(Data extracted from a collection)
(** A return brings the frame below back: the registers of the stack are the
    same up to the top of the old frame. *)
Lemma return_to_frame_spec mode K base sg (s : rse_sys W) m n :
  let e := senv s in
  clean = false -> stack mode K base sg s -> mode_part e = mode -> marker_ok m -> 0 <= rse_dirty (rse e) ->
  0 <= n <= K -> n <= marker_sof m -> top_ok (K - n + marker_sof m) ->
  marker_sof m - n - cfm_sof e <= rse_invalid (rse e) ->
  let fr := marker_frame m ((rse_bol (rse e) - n) mod 96)
    (u64 (ar_bsp e - (n + ia64_rse_nat_words_shrink (ar_bsp e) n) * 8)) in
  exists sg', (forall j, j < K + cfm_sof e -> sg' j = sg j) /\
  ensures (ia64_rse_return_to_frame m n s)
    (fun _ s' => stack mode (K - n) base sg' s' /\ mode_part (senv s') = mode /\ frame_part (senv s') = fr /\
       rse_dirty (rse (senv s')) = Z.max (rse_dirty (rse e) - n) 0 /\ ar_pfs (senv s') = ar_pfs e)
    (fun _ s' => stack mode (K - n) base sg' s' /\ frame_part (senv s') = fr).
Proof.
  intros e Hcl Hs Hmode Hm Hd Hn Hsof Htop Hgr fr.
  destruct (return_reframe mode K base sg s (s <| sys_cpu; env ::= return_frame m n |>) m n)
    as (sg' & Hsg & Hs1 & Hm1 & Hp1 & Hf1 & Hd1); try done. fold e in Hsg, Hm1, Hp1, Hf1, Hd1. fold fr in Hf1.
  exists sg'. split; [done|]. unfold ia64_rse_return_to_frame. apply ensures_modenv.
  generalize dependent (s <| sys_cpu; env ::= return_frame m n |>). intros s1 Hs1 Hm1 Hp1 Hf1 Hd1.
  eapply ensures_mono; [apply (complete_frame_loads_spec mode (K - n) base sg' s1); [done|congruence]|..].
  - intros _ s' ((Hs' & Hf' & Hp') & Hm' & Hd' & Hend). split_and!; [done|done|congruence| |congruence].
    rewrite Hd1 in Hend. destruct (Z.ltb_spec (rse_dirty (rse e) - n) 0); [lia|]. subst s'. lia.
  - intros _ s' (Hs' & Hf' & Hp'). split; [done|congruence].
Qed.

■ **YOUR OBJECTIVE**
Look through the data and show every line containing "Hend".

■ **EXERCISE SOLUTION**
  - intros _ s' ((Hs' & Hf' & Hp') & Hm' & Hd' & Hend). split_and!; [done|done|congruence| |congruence].
    rewrite Hd1 in Hend. destruct (Z.ltb_spec (rse_dirty (rse e) - n) 0); [lia|]. subst s'. lia.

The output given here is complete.